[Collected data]
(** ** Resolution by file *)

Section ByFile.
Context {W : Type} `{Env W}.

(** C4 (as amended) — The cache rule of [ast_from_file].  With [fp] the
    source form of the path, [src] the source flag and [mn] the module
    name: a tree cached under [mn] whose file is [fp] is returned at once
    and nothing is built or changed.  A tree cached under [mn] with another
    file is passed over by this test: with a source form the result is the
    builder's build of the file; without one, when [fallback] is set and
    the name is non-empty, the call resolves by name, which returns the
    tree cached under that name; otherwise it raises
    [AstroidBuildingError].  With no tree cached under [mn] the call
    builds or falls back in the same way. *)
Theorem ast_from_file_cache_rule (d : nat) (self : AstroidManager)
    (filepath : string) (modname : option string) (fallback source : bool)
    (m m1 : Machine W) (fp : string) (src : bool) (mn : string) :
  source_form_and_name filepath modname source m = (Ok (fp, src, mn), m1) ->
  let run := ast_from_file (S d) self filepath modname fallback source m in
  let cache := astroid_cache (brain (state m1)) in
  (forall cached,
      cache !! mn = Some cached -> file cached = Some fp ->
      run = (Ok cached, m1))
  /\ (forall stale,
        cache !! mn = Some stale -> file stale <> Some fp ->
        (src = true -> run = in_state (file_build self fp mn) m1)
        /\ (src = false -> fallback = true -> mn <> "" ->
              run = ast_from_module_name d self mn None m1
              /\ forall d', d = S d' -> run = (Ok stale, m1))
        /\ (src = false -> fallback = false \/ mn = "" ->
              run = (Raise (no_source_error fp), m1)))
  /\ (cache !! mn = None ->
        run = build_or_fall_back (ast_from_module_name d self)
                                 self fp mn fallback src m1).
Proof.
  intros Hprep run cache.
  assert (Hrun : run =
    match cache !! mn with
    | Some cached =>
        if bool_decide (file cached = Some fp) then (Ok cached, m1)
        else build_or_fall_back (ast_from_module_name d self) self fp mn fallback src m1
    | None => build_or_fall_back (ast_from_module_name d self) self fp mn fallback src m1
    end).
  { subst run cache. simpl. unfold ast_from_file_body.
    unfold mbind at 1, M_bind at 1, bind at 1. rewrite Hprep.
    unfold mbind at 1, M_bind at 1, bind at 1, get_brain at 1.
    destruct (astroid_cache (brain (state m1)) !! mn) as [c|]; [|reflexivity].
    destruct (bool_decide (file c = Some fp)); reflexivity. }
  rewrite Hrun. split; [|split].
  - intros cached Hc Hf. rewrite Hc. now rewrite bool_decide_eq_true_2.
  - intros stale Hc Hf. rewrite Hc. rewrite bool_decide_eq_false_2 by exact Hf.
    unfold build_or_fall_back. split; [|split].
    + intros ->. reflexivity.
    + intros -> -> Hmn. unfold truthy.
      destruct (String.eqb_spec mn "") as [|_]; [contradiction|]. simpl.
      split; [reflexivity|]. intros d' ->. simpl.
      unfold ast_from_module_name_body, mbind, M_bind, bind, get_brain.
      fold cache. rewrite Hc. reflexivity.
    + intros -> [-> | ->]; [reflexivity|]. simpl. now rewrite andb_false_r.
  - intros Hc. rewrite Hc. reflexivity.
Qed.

Task requirements -> In the records, which lines mention the word "modname"? Copy those lines.

Task response ->
    (filepath : string) (modname : option string) (fallback source : bool)
  source_form_and_name filepath modname source m = (Ok (fp, src, mn), m1) ->
  let run := ast_from_file (S d) self filepath modname fallback source m in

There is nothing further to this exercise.